Ambiguity of human gene symbols in LocusLink and MEDLINE: creating an inventory and a disambiguation test collection
Genes are discovered almost on a daily basis and new names have to be found. Although there are guidelines for gene nomenclature, the naming process is highly creative. Human genes are often named with a gene symbol and a longer, more descriptive term; the short form is very often an abbreviation of the long form.

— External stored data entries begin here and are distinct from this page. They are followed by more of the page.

(** * Verification of the xstore restore driver (tools/xstore/cli/restore.py)

    The development is a shallow embedding of [restore.py]: the string
    helpers of the Python runtime it relies on, the file system and the
    external collaborators it talks to, the functions of the module in an
    exception-and-state monad, and then the theorems about them.

    Conventions.
    - A Python [str] is a [string]; a character is its code point, which
      the model takes below 256.
    - [logger.*] calls are not modelled: they only format values that are
      always formattable and write to the operator's log. *)

From Stdlib Require Import ZArith Ascii String List Bool Lia Sorting.Sorted.
From Stdlib Require Import DecimalString DecimalPos DecimalFacts.
From stdpp Require Import base tactics option list gmap strings.

Open Scope string_scope.
Open Scope Z_scope.

#[local] Arguments String.append !_ _ / : simpl nomatch.

(** ** The Python string primitives used by [restore.py] *)
Module Py.

Definition TAB : ascii := "009"%char.
Definition LF : ascii := "010"%char.
Definition CR : ascii := "013"%char.

(** [str.isspace] on code points below 256. *)
Definition is_space (c : ascii) : bool :=
  let n := N_of_ascii c in
  ((9 <=? n) && (n <=? 13) || (28 <=? n) && (n <=? 32)
   || (n =? 133) || (n =? 160))%N.

Definition is_digit (c : ascii) : bool :=
  let n := N_of_ascii c in ((48 <=? n) && (n <=? 57))%N.

Definition digit_val (c : ascii) : Z := Z.of_N (N_of_ascii c) - 48.

Definition is_empty (s : string) : bool :=
  match s with EmptyString => true | String _ _ => false end.

Fixpoint forall_chars (p : ascii -> bool) (s : string) : bool :=
  match s with
  | EmptyString => true
  | String c s' => p c && forall_chars p s'
  end.

Fixpoint has_char (a : ascii) (s : string) : bool :=
  match s with
  | EmptyString => false
  | String c s' => Ascii.eqb c a || has_char a s'
  end.

(** [s.lstrip(chars)], [s.rstrip(chars)], [s.strip(chars)]: the set of
    characters to drop is given as a predicate. *)
Fixpoint lstrip_by (p : ascii -> bool) (s : string) : string :=
  match s with
  | EmptyString => EmptyString
  | String c s' => if p c then lstrip_by p s' else s
  end.

Fixpoint rstrip_by (p : ascii -> bool) (s : string) : string :=
  match s with
  | EmptyString => EmptyString
  | String c s' =>
      let r := rstrip_by p s' in
      if p c && is_empty r then EmptyString else String c r
  end.

Definition strip_by (p : ascii -> bool) (s : string) : string :=
  rstrip_by p (lstrip_by p s).

(** [s.strip()] *)
Definition strip (s : string) : string := strip_by is_space s.

(** [s.strip(chars)] for a string of characters *)
Definition strip_chars (chars s : string) : string :=
  strip_by (fun c => has_char c chars) s.

(** [s.split(sep)] for a separator of one character. The result is never
    empty: the empty string splits to one empty field. *)
Fixpoint split (sep : ascii) (s : string) : list string :=
  match s with
  | EmptyString => [EmptyString]
  | String c s' =>
      if Ascii.eqb c sep then EmptyString :: split sep s'
      else match split sep s' with
           | f :: fs => String c f :: fs
           | [] => [String c EmptyString]
           end
  end.

(** [s.split()]: the maximal runs of characters that are not white
    space. *)
Fixpoint split_ws (s : string) : list string :=
  match s with
  | EmptyString => []
  | String c s' =>
      if is_space c then split_ws s'
      else match s' with
           | EmptyString => [String c EmptyString]
           | String c' _ =>
               if is_space c' then String c EmptyString :: split_ws s'
               else match split_ws s' with
                    | t :: ts => String c t :: ts
                    | [] => [String c EmptyString]
                    end
           end
  end.

(** [s.replace(a, '')] for a one-character [a]. *)
Fixpoint remove_char (a : ascii) (s : string) : string :=
  match s with
  | EmptyString => EmptyString
  | String c s' =>
      if Ascii.eqb c a then remove_char a s' else String c (remove_char a s')
  end.

(** [sep.join(l)] *)
Definition join (sep : string) (l : list string) : string :=
  String.concat sep l.

(** [l[-1]] and [l[-3]], [None] standing for [IndexError]. *)
Definition last_item {A} (l : list A) : option A := rev l !! 0%nat.
Definition third_from_last {A} (l : list A) : option A := rev l !! 2%nat.

(** [int(s)] in base 10: white space around, an optional sign, digits
    with single underscores between them. [None] stands for
    [ValueError]. The interpreter's optional cap on the number of digits
    is not modelled. *)
Inductive digit_state := AtStart | AfterDigit | AfterUnderscore.
(** A part in which the head of the pattern does not occur is dropped. *)
Lemma link_part_no_rel links text :
  ~ occurs_in rel_head text -> link_part links text = links.
Proof.
  intros Hno. unfold link_part, link_rel.
  destruct (nth_error (split ";" text) 1) as [s|] eqn:Hs; [|reflexivity].
  destruct (match_rel (trim s)) as [g|] eqn:Hm; [|reflexivity].
  exfalso. apply Hno.
  apply match_rel_occurs in Hm.
  apply nth_error_In, split_pieces in Hs.
  eapply occurs_in_trans; [exact Hm|].
  eapply occurs_in_trans; [apply trim_occurs | exact Hs].
Qed.

(** An entry without brackets: its two segments and how they are read. *)
Lemma render_bare_segments pad url rel :
  render_entry (Unbracketed pad url rel) = (pad ++ url) ++ ";"%char :: rel_segment rel.
Proof.
  unfold render_entry, rel_segment, rel_head.
  cbn [lit list_ascii_of_string]. rewrite <- !app_assoc. cbn [app].
  reflexivity.
Qed.

Lemma split_bare pad url rel :
  Forall (fun c => is_space c = true) pad ->
  ~ In ";"%char url -> ~ In ";"%char rel ->
  split ";" (render_entry (Unbracketed pad url rel)) = [pad ++ url; rel_segment rel].
Proof.
  intros Hpad Hurl Hrel. rewrite render_bare_segments.
  rewrite split_app_sep.
  - rewrite split_no_sep; [reflexivity|].
    apply rel_segment_free; [|exact Hrel].
    vm_compute. intuition discriminate.
  - rewrite in_app_iff. pose proof (space_excludes ";"%char pad eq_refl Hpad). tauto.
Qed.

Lemma trim_bare pad url :
  Forall (fun c => is_space c = true) pad ->
  (exists c r, url = c :: r /\ is_space c = false /\ c <> "<"%char) ->
  (exists r c, url = r ++ [c] /\ is_space c = false /\ c <> ">"%char) ->
  trim (pad ++ url) = url /\ replace_angle url = url.
Proof.
  intros Hpad (c & r & Hc & Hs & Ho) (r' & c' & Hc' & Hs' & Hcl). split.
  - unfold trim. rewrite trimStart_pad by exact Hpad.
    rewrite Hc, trimStart_keep by exact Hs. rewrite <- Hc, Hc'.
    apply trimEnd_keep. exact Hs'.
  - rewrite Hc. cbn [replace_angle].
    destruct (Ascii.eqb_spec c "<") as [->|_]; [contradiction|].
    rewrite <- Hc, Hc'. unfold drop_closing. rewrite rev_app_distr. cbn [rev app].
    destruct (Ascii.eqb_spec c' ">") as [->|_]; [contradiction | reflexivity].
Qed.

(** An entry without brackets is read back as written too. *)
Lemma link_part_bare links pad url rel :
  readable (Unbracketed pad url rel) ->
  link_part links (render_entry (Unbracketed pad url rel)) = <[rel := url]> links.
Proof.
  intros (Hpad & (Hu & Hr & _ & Hus & _ & Hrs & Hlt & Hproto) & Hfirst & Hlast).
  unfold link_part, link_url, link_rel.
  rewrite split_bare by assumption. cbn [nth nth_error].
  destruct (trim_bare pad url Hpad Hfirst Hlast) as [-> ->].
  rewrite trim_rel_segment, match_rel_quoted by assumption.
  destruct url as [|u0 url]; [contradiction|].
  destruct rel as [|r0 rel]; [contradiction|].
  cbn [truthy andb]. unfold JsObject.set.
  rewrite decide_False by exact Hproto. reflexivity.
Qed.

Lemma render_entry_free e : readable e -> ~ In ","%char (render_entry e).
Proof.
  destruct e as [pad url rel|pad url rel|text]; cbn [readable].
  - intros (Hpad & _ & _ & Huc & _ & Hrc & _).
    rewrite render_entry_segments. rewrite in_app_iff. cbn [In].
    pose proof (url_segment_free ","%char pad url eq_refl) as H1.
    pose proof (rel_segment_free ","%char rel) as H2.
    assert (~ In ","%char (rel_segment [])) by (vm_compute; intuition discriminate).
    assert (","%char <> "<"%char) by discriminate.
    assert (","%char <> ">"%char) by discriminate.
    intuition discriminate.
  - intros (Hpad & (_ & _ & Huc & _ & Hrc & _) & _).
    rewrite render_bare_segments. rewrite !in_app_iff. cbn [In].
    pose proof (space_excludes ","%char pad eq_refl Hpad) as H1.
    pose proof (rel_segment_free ","%char rel) as H2.
    assert (~ In ","%char (rel_segment [])) by (vm_compute; intuition discriminate).
    intuition discriminate.
  - intros [H _]. exact H.
Qed.

(** The loop over the parts stores the relations of the well-formed
    entries, in their order. *)
Lemma fold_link_parts es links :
  Forall readable es ->
  fold_left link_part (map render_entry es) links
  = fold_left store_relation (relations es) links.
Proof.
  intros H. revert links. induction H as [|e es He _ IH]; intros links.
  - reflexivity.
  - cbn [map fold_left]. destruct e as [pad url rel|pad url rel|text].
    + rewrite link_part_entry by exact He. cbn [relations fold_left].
      apply IH.
    + rewrite link_part_bare by exact He. cbn [relations fold_left].
      apply IH.
    + destruct He as [_ Hno]. cbn [render_entry].
      rewrite link_part_no_rel by exact Hno. cbn [relations]. apply IH.
Qed.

Abbreviations in biomedical language are highly ambiguous, i.e., one gene symbol often refers to more than one gene.Using an existing abbreviation expansion algorithm,we explore MEDLINE for the use of human gene symbols derived from LocusLink. It turns out that just over 40% of these symbols occur in MEDLINE, however, many of these occurrences are not related to genes. Along the process of making an inventory, a disambiguation test collection is constructed automatically.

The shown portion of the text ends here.